● Prompt: Copy each line below that has "split".

● Recorded information:
----------

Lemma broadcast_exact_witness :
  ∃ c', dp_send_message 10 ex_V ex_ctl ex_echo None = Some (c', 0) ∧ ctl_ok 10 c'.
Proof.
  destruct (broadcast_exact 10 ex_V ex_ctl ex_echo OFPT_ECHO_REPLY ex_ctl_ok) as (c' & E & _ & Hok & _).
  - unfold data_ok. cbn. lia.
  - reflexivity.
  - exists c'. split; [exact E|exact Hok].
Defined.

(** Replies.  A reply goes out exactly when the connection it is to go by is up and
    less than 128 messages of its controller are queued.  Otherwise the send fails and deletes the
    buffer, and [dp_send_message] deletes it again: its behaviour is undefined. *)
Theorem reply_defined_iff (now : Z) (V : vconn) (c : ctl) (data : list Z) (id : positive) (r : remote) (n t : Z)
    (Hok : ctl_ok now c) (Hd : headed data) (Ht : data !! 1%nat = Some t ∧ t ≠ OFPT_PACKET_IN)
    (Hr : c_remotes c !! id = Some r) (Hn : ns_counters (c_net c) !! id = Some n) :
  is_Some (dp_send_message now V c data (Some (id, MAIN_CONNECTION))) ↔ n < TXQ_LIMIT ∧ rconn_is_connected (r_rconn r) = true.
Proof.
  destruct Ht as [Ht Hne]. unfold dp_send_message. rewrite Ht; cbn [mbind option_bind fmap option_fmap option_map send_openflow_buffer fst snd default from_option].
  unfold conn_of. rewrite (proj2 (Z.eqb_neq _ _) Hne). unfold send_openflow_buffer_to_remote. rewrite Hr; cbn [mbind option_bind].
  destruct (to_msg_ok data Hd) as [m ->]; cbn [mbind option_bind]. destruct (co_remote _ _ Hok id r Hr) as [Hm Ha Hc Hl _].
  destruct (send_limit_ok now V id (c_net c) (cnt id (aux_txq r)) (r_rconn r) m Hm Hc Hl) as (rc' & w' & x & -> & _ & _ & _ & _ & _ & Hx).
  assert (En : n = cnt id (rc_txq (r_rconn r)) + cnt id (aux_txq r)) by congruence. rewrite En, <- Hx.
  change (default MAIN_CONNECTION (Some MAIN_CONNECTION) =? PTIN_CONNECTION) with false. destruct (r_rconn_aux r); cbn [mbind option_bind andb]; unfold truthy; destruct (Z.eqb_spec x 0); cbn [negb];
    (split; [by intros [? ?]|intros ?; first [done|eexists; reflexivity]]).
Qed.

----------

● Expected answer:
  - exists c'. split; [exact E|exact Hok].
    (split; [by intros [? ?]|intros ?; first [done|eexists; reflexivity]]).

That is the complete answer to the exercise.